■ What you need to do ■
In the records below, find each line with "list" and copy it.

[Data for processing — start]

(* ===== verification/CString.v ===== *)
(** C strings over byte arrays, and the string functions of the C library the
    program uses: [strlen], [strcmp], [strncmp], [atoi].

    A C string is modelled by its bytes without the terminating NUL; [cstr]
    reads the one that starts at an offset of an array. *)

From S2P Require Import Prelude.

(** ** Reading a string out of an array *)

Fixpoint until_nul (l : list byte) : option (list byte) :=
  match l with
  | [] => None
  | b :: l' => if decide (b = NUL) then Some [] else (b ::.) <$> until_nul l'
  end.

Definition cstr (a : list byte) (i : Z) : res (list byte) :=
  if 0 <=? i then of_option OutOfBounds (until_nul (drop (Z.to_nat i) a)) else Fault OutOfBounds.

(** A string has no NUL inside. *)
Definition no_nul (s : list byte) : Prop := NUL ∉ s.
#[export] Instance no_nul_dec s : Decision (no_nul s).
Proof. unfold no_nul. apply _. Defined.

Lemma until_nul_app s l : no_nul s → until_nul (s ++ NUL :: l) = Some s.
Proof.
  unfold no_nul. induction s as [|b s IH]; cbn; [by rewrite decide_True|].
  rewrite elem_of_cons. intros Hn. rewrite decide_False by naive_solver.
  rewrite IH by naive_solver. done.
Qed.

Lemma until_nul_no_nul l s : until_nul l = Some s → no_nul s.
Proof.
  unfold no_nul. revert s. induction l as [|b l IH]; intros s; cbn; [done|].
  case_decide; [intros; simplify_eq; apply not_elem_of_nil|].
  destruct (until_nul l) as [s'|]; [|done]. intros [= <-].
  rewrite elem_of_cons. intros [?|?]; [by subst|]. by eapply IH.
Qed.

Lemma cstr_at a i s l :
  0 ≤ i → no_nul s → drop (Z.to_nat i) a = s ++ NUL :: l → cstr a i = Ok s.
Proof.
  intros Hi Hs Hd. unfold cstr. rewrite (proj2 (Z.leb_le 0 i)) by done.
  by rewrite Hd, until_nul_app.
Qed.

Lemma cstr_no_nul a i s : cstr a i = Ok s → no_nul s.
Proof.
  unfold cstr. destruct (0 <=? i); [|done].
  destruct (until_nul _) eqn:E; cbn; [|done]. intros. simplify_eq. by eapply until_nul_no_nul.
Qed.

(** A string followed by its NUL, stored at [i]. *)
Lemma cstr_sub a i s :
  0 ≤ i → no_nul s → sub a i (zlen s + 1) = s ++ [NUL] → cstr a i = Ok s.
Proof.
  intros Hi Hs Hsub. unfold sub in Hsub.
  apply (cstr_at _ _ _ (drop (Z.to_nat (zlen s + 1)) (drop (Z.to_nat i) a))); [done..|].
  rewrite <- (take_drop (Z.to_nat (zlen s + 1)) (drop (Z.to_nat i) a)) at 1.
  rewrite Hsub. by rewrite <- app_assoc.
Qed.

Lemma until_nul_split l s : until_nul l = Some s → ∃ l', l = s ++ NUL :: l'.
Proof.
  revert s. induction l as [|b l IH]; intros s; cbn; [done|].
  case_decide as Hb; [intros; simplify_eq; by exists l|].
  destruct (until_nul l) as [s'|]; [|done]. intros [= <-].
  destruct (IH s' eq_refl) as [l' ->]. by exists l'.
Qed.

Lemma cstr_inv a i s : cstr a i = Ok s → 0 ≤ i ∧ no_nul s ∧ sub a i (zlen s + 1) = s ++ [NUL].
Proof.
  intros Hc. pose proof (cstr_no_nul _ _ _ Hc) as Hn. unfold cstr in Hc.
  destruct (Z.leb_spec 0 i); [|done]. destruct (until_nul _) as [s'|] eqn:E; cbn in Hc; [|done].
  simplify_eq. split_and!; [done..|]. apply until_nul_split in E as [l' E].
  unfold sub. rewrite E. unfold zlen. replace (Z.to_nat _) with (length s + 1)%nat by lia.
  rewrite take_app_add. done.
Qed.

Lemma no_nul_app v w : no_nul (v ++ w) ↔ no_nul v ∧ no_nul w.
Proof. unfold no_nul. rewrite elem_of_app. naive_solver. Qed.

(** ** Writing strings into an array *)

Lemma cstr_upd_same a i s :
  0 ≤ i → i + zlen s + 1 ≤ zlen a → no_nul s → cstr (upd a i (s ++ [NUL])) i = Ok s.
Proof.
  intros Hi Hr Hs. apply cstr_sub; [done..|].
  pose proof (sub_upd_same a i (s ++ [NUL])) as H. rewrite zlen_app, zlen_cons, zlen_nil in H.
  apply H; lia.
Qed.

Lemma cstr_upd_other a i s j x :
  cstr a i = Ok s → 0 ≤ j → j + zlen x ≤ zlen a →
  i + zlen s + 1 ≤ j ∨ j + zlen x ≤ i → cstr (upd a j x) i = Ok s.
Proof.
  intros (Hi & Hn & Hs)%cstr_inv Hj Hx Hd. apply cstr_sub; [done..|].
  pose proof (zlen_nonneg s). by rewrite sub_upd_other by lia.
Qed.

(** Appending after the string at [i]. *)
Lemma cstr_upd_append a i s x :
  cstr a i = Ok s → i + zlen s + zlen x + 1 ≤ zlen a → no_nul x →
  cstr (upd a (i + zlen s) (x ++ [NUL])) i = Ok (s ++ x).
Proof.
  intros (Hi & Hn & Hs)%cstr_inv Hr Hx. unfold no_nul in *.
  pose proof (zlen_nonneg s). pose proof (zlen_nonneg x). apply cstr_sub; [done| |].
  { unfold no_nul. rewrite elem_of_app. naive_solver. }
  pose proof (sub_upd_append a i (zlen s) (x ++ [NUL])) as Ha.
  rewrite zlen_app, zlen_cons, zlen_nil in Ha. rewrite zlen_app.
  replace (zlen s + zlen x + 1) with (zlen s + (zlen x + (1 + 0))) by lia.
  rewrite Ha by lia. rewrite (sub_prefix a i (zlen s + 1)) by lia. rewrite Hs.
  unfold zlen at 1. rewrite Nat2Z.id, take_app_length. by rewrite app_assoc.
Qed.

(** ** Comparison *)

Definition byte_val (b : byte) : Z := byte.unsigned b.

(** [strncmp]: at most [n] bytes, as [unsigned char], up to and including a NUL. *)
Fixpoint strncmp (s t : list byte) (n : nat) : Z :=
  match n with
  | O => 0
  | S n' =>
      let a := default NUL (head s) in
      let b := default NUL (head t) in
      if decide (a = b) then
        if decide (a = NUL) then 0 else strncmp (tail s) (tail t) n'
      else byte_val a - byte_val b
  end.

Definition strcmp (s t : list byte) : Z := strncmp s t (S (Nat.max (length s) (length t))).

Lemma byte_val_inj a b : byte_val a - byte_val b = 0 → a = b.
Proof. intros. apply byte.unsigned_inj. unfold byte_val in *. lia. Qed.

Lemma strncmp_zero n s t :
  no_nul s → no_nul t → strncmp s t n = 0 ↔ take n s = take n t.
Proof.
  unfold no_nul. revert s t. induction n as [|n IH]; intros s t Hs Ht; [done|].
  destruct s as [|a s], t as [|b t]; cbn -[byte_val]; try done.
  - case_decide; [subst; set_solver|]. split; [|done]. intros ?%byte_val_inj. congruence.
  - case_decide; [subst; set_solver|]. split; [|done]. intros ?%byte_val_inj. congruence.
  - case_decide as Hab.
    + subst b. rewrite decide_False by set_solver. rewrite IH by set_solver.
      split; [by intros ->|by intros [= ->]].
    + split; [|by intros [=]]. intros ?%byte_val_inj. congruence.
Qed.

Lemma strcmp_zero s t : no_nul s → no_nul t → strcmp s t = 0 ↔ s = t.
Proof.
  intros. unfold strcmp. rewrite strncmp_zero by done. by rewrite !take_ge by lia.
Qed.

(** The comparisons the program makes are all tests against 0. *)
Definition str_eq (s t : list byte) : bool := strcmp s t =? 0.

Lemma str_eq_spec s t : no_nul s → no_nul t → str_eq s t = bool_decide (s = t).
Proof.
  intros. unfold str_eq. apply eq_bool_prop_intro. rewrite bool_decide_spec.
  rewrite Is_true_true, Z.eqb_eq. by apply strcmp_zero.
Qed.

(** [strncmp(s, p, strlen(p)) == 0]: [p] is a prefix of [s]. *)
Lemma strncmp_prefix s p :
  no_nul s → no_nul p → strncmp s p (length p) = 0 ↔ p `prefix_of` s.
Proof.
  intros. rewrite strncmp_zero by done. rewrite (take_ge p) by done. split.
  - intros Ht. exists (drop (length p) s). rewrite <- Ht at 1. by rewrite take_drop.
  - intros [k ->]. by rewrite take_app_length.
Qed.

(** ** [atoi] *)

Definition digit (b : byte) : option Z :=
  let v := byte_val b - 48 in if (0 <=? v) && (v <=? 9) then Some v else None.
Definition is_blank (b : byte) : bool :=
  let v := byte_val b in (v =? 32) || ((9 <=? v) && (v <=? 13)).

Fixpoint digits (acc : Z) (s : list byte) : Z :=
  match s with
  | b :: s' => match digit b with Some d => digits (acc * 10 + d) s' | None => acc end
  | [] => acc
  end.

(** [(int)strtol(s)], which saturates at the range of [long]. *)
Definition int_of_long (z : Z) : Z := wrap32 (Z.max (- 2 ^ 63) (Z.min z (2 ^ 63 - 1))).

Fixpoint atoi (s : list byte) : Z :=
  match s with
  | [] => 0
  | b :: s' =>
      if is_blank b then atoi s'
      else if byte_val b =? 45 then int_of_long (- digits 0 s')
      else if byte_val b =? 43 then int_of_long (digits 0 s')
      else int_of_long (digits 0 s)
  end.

[Data for processing — finish]

■ Expected output ■
Fixpoint until_nul (l : list byte) : option (list byte) :=
Definition cstr (a : list byte) (i : Z) : res (list byte) :=
Definition no_nul (s : list byte) : Prop := NUL ∉ s.
Fixpoint strncmp (s t : list byte) (n : nat) : Z :=
Definition strcmp (s t : list byte) : Z := strncmp s t (S (Nat.max (length s) (length t))).
Definition str_eq (s t : list byte) : bool := strcmp s t =? 0.
Fixpoint digits (acc : Z) (s : list byte) : Z :=
Fixpoint atoi (s : list byte) : Z :=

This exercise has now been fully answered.